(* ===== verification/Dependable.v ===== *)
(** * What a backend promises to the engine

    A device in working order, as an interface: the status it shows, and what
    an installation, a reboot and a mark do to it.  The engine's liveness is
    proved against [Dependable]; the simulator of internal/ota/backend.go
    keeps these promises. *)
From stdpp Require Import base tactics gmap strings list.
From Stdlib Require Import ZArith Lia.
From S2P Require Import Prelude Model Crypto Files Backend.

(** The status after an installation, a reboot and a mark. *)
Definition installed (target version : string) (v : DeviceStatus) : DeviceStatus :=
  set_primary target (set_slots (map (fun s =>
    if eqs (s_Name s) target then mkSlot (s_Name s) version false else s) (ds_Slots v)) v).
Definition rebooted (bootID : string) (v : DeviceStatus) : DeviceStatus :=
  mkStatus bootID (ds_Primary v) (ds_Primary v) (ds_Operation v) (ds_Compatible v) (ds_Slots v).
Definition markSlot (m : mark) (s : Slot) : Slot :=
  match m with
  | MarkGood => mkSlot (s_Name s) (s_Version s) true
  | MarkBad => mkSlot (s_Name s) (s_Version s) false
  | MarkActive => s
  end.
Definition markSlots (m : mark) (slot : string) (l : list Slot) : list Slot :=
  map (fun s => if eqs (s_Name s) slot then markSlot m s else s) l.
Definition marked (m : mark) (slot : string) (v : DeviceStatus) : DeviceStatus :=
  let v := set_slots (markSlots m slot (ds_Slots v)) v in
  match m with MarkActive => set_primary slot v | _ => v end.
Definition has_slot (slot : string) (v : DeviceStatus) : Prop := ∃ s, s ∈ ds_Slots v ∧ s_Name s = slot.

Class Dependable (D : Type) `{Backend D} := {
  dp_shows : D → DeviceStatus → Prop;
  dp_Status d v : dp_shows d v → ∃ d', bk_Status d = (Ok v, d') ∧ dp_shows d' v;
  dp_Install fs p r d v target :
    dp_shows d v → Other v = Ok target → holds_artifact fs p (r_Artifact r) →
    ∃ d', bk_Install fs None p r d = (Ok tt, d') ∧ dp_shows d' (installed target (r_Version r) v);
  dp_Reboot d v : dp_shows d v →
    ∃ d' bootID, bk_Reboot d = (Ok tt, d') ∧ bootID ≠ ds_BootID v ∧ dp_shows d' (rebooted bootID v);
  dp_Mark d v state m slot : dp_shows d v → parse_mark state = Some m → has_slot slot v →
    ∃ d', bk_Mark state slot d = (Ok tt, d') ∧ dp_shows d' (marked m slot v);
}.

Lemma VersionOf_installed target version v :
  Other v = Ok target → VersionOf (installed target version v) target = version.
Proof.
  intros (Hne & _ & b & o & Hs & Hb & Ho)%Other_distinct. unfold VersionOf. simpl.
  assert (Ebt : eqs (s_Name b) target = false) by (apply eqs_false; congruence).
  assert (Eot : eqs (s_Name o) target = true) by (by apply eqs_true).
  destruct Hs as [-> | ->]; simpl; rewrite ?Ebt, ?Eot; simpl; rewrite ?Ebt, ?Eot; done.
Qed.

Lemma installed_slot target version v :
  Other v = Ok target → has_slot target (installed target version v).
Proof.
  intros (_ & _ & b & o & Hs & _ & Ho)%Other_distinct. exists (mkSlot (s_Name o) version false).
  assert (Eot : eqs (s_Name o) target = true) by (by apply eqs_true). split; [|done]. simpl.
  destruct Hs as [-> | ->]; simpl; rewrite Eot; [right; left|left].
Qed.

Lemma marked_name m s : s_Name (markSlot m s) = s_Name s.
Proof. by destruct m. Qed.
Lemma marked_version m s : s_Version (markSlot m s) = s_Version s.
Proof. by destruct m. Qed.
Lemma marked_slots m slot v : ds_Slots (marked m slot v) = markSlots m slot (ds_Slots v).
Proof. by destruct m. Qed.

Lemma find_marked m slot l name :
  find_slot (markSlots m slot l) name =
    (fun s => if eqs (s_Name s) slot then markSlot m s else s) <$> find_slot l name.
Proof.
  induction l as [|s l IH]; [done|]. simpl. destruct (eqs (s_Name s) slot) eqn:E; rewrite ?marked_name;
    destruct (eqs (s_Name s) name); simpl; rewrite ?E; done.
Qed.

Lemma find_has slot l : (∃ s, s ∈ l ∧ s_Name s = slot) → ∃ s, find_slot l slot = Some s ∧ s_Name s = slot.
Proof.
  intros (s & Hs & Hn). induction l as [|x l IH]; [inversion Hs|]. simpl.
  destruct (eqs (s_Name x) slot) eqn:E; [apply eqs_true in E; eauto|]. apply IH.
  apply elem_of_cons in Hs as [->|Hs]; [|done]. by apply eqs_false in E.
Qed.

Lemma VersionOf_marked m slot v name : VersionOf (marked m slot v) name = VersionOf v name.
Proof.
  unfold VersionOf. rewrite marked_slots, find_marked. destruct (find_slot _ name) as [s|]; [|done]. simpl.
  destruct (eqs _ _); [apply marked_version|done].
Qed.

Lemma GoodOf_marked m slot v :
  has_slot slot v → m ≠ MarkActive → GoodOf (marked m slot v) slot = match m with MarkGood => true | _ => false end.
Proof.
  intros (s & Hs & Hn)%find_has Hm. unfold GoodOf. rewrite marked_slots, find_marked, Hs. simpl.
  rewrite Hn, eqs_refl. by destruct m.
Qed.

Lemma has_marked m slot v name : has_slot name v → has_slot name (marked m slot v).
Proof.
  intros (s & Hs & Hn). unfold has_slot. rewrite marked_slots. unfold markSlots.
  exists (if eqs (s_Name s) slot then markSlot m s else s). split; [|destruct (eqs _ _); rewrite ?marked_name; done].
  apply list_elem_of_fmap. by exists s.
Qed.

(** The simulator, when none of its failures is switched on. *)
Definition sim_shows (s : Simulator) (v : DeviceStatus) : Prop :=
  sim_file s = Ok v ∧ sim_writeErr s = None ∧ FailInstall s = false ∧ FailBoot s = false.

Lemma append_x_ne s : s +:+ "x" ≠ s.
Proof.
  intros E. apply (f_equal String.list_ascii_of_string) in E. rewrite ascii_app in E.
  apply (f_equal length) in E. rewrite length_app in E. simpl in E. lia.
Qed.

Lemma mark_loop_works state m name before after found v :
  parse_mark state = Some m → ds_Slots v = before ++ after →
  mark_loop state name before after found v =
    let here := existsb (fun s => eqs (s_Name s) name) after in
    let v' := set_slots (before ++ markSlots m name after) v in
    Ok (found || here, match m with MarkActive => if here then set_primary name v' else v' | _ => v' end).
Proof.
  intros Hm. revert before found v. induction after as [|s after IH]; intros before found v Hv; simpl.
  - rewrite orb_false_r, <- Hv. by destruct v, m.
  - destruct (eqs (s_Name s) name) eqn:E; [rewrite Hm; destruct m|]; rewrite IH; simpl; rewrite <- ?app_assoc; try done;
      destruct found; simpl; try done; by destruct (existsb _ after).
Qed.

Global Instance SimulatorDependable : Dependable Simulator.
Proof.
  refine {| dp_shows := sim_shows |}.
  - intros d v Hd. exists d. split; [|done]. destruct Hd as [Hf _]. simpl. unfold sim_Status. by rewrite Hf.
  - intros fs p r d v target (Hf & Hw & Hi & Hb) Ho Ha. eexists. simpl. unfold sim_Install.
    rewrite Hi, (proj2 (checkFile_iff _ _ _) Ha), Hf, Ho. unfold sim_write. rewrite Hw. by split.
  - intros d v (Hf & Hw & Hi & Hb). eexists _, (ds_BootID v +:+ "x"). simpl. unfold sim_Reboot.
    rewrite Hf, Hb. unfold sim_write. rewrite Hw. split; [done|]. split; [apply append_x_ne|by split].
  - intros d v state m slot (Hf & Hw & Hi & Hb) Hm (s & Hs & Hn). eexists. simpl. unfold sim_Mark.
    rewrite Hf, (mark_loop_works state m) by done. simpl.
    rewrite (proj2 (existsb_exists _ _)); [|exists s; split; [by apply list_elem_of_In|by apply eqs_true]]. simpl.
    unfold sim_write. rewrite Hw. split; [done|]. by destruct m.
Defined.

++++++++

• DESCRIPTION OF THE TASK: Within the data, count the lines that hold the word "match". Answer with the figure and nothing more.

• SOLVED EXERCISE: 4